> Task item
What you return must be every line from the beginning of the data through the line holding "- assert (ord", unchanged.

[Stored items]
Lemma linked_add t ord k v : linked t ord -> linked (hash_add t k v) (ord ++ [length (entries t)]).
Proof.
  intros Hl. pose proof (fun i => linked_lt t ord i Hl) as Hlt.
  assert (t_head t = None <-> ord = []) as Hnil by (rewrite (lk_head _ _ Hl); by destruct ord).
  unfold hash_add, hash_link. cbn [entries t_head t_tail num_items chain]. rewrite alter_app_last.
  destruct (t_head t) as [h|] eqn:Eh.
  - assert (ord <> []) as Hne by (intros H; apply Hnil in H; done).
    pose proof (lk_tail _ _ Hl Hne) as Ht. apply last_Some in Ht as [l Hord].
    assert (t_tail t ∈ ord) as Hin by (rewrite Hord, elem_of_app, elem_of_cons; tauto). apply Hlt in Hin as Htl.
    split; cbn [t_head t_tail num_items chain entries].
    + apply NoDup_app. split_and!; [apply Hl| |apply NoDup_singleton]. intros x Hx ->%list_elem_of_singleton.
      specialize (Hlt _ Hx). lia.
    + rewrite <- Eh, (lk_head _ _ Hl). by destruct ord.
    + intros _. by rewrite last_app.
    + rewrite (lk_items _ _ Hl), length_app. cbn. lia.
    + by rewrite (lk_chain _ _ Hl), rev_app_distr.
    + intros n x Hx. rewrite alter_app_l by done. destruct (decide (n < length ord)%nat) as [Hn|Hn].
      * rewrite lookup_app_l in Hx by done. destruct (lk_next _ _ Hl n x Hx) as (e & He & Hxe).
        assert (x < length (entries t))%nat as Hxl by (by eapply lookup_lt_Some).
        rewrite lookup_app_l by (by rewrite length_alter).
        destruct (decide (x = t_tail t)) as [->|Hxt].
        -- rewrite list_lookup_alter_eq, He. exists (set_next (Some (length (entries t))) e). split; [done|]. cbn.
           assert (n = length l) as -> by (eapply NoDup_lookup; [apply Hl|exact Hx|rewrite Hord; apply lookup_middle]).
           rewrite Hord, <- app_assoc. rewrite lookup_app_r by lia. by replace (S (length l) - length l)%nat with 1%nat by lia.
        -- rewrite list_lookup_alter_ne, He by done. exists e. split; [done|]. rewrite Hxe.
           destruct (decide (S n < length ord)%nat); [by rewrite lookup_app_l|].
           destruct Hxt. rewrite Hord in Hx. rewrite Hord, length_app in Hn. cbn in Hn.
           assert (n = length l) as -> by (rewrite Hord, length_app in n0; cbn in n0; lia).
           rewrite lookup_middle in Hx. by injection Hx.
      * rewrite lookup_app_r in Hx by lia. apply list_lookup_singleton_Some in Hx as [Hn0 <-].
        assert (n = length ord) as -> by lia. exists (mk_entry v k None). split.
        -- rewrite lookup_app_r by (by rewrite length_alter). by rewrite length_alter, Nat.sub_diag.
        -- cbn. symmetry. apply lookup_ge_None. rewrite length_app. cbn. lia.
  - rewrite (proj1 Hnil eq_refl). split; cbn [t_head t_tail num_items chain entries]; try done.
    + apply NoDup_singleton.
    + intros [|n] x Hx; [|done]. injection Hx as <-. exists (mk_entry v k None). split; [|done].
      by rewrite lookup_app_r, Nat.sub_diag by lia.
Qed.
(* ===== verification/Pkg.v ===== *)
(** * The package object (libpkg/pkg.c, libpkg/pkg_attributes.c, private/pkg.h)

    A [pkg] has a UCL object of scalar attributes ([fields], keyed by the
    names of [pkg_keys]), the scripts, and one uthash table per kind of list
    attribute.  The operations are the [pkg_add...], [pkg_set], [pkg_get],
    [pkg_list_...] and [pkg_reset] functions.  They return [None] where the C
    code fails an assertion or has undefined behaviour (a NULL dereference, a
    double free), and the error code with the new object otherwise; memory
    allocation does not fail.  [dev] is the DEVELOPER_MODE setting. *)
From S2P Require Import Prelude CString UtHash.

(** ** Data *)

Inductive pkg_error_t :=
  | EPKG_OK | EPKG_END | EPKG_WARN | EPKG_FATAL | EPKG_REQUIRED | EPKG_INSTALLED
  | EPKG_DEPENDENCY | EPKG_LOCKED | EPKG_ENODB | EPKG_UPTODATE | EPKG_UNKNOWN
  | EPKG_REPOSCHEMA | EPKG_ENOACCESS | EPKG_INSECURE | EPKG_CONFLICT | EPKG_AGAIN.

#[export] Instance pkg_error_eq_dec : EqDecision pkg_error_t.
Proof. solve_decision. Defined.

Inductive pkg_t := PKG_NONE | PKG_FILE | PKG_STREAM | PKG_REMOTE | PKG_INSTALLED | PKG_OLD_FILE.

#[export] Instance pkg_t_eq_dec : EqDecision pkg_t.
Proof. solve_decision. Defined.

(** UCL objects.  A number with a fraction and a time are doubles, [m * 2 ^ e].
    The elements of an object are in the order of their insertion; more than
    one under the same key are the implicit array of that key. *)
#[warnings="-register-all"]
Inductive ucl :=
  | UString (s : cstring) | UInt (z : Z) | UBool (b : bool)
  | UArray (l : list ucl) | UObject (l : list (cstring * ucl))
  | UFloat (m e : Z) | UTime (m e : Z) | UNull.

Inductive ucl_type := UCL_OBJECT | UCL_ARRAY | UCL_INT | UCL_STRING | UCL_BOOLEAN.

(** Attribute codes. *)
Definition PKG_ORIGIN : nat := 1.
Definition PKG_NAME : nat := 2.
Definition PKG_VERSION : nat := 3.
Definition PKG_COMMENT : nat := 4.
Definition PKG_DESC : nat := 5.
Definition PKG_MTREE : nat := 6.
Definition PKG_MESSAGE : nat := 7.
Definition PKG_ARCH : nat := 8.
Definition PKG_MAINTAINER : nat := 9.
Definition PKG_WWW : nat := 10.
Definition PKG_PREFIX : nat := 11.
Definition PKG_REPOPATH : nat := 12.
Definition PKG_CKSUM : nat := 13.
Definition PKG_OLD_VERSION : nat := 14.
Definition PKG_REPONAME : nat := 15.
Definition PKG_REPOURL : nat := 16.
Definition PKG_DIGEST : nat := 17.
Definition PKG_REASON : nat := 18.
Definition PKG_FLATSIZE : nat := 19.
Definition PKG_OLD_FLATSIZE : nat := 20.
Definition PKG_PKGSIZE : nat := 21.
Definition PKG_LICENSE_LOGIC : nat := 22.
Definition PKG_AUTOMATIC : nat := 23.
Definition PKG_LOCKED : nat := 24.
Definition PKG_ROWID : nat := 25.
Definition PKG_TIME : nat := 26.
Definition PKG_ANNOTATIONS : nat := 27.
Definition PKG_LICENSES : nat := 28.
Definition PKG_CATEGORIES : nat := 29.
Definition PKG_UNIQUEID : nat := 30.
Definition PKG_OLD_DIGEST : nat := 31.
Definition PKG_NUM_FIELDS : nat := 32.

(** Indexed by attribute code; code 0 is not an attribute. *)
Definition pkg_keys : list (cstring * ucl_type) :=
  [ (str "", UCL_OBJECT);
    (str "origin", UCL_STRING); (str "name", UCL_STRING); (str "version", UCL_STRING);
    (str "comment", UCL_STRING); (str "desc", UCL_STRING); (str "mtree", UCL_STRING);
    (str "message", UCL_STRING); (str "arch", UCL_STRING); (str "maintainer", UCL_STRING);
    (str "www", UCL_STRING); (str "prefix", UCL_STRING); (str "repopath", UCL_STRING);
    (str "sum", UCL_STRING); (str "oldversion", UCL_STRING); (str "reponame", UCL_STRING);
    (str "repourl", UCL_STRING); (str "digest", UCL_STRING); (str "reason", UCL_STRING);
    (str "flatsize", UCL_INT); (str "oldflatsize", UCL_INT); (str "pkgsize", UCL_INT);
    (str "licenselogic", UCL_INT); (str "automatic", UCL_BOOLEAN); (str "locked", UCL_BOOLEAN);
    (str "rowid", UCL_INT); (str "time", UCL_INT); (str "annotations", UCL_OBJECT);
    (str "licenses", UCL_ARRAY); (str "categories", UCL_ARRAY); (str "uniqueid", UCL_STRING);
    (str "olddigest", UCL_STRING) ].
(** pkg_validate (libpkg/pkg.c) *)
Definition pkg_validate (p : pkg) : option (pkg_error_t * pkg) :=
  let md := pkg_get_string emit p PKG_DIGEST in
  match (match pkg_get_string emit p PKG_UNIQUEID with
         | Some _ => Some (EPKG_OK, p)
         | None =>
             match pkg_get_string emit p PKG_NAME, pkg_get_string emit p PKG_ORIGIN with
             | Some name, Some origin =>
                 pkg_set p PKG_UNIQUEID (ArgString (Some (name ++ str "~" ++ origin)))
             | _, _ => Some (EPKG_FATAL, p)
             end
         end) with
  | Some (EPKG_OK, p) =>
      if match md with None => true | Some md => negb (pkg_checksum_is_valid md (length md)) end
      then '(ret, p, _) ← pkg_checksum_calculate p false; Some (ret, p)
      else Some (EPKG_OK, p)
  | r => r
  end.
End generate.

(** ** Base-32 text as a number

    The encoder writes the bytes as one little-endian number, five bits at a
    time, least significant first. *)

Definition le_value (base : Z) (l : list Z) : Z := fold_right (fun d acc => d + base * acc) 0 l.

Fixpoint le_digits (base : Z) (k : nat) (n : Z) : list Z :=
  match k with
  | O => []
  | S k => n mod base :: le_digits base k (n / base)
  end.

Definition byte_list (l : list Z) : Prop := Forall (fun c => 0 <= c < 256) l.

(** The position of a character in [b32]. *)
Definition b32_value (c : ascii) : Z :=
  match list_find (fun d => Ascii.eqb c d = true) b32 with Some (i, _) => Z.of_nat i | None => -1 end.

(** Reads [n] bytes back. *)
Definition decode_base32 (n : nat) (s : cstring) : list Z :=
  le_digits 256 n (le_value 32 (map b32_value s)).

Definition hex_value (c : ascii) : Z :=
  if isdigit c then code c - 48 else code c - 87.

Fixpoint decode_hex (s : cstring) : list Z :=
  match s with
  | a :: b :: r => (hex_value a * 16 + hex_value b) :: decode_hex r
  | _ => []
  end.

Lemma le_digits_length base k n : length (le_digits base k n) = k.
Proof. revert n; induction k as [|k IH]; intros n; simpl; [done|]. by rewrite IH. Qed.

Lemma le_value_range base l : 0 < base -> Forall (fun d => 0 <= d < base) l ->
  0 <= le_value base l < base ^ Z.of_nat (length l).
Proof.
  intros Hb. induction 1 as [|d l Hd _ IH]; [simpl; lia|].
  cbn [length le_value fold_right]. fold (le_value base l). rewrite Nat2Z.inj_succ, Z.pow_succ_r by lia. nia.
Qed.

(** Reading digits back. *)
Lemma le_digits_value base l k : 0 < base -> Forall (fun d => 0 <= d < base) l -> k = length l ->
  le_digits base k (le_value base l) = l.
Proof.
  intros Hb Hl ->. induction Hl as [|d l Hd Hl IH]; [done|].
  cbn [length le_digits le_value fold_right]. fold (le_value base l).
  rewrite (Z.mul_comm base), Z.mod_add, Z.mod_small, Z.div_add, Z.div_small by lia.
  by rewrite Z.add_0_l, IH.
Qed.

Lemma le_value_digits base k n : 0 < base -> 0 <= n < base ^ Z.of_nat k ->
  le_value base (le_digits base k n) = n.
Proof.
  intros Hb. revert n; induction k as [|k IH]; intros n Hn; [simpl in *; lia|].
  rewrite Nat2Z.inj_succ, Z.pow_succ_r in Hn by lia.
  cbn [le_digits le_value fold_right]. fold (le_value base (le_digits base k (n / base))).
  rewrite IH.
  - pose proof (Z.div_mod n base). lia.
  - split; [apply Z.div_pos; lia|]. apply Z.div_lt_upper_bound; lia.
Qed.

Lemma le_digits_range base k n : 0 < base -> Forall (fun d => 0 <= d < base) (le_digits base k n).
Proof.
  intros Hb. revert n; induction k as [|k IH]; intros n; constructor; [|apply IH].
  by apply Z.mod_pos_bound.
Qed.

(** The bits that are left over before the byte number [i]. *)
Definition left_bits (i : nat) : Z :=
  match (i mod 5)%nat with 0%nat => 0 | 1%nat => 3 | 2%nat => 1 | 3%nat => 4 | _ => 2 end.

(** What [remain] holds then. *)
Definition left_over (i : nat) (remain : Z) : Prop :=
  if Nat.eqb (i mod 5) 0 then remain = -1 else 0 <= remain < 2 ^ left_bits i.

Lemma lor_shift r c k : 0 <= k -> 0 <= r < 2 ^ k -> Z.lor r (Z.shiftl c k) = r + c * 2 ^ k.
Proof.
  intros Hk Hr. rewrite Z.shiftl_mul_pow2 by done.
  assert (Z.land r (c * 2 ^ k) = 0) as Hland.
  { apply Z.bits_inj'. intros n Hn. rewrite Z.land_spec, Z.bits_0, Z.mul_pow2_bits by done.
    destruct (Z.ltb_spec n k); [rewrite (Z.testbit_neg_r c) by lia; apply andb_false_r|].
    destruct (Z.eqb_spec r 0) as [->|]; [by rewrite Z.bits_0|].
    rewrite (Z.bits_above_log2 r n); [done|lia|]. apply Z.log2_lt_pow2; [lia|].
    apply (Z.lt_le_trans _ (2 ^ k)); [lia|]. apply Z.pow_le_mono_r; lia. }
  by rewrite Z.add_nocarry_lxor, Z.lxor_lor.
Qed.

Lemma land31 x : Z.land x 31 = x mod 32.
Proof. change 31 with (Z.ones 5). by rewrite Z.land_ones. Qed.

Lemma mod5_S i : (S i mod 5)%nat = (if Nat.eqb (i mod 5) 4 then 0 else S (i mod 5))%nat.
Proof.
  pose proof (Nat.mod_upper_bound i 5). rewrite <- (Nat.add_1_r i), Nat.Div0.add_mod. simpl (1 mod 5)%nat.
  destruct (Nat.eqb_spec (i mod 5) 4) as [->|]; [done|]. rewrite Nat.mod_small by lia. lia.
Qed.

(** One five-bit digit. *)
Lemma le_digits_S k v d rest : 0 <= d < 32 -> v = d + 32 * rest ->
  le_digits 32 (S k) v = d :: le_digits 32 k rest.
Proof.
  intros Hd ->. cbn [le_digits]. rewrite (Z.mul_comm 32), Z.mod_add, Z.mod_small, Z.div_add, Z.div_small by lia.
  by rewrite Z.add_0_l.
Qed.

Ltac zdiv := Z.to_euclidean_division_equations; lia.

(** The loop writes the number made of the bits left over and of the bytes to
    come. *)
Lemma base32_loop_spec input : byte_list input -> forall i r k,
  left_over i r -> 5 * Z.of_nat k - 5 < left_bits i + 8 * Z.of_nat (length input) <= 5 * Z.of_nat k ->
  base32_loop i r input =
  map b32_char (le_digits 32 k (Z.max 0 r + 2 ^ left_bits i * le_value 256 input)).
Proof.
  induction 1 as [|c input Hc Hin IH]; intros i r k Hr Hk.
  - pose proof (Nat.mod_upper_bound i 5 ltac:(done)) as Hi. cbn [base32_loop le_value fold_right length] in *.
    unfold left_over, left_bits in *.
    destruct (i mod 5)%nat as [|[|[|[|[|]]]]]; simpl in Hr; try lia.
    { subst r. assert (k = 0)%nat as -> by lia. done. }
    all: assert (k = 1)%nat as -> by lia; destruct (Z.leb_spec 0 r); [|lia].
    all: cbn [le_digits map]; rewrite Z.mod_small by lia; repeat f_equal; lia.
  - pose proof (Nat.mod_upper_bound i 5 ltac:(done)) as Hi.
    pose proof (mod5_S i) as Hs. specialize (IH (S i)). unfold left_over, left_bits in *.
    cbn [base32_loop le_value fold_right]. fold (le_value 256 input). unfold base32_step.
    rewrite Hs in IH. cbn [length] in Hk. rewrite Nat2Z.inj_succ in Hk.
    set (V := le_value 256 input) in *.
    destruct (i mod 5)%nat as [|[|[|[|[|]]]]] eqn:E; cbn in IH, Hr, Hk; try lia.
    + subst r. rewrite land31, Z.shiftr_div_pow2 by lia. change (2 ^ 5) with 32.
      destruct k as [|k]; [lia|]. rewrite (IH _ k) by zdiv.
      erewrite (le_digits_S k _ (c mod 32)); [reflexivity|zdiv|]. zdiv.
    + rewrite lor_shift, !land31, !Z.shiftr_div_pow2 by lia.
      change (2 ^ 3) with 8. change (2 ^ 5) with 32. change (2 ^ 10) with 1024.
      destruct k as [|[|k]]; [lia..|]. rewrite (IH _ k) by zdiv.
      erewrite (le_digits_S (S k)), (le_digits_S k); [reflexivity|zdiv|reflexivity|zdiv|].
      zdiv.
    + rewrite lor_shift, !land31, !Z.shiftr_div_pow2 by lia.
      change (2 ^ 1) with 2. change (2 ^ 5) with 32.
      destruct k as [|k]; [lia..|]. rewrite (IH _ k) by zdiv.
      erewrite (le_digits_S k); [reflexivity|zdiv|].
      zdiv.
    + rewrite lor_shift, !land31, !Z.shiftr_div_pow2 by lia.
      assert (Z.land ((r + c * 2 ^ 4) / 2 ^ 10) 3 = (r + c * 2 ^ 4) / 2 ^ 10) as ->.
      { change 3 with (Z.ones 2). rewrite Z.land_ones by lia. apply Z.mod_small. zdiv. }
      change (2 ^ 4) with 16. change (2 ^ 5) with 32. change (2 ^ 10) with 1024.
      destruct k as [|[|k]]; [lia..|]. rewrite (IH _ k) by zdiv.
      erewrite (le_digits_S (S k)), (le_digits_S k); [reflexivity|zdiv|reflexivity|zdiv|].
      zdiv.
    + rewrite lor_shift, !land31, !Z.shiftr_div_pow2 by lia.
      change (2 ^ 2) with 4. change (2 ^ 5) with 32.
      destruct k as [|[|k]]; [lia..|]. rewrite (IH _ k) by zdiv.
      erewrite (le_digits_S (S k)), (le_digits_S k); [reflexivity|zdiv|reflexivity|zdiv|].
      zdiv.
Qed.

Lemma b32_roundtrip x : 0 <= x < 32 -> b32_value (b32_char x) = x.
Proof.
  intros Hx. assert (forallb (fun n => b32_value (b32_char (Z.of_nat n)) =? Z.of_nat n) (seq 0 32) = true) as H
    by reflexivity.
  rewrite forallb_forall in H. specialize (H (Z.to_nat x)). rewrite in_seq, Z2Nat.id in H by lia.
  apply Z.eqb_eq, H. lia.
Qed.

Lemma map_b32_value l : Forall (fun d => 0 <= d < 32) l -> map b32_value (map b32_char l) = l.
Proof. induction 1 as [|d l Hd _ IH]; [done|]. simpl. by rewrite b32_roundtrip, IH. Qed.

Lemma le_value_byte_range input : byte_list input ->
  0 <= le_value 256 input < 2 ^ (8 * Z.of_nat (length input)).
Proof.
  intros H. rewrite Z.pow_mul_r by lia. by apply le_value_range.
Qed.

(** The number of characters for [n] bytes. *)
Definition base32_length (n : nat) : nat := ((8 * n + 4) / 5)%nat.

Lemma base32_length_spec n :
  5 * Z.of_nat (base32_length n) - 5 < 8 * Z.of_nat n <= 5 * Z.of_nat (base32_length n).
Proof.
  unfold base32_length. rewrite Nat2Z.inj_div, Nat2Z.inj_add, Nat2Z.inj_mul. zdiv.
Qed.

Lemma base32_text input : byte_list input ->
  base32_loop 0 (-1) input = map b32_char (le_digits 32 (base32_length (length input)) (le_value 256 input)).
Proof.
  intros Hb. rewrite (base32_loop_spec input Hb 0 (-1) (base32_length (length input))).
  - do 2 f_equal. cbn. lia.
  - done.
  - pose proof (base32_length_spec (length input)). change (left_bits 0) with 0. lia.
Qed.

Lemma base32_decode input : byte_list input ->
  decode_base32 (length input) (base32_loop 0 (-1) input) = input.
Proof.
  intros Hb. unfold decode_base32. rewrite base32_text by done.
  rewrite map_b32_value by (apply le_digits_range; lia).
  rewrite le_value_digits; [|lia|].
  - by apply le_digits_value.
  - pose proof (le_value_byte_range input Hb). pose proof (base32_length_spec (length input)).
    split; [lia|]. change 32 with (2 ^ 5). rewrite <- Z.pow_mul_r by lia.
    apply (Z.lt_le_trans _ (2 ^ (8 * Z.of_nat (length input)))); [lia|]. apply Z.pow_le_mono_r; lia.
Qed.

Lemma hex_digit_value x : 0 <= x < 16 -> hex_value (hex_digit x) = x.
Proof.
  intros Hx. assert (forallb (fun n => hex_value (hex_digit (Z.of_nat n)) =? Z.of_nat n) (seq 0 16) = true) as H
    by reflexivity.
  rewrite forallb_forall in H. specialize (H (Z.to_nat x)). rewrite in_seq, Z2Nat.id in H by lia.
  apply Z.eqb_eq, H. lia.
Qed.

> Response
Lemma linked_add t ord k v : linked t ord -> linked (hash_add t k v) (ord ++ [length (entries t)]).
Proof.
  intros Hl. pose proof (fun i => linked_lt t ord i Hl) as Hlt.
  assert (t_head t = None <-> ord = []) as Hnil by (rewrite (lk_head _ _ Hl); by destruct ord).
  unfold hash_add, hash_link. cbn [entries t_head t_tail num_items chain]. rewrite alter_app_last.
  destruct (t_head t) as [h|] eqn:Eh.
  - assert (ord <> []) as Hne by (intros H; apply Hnil in H; done).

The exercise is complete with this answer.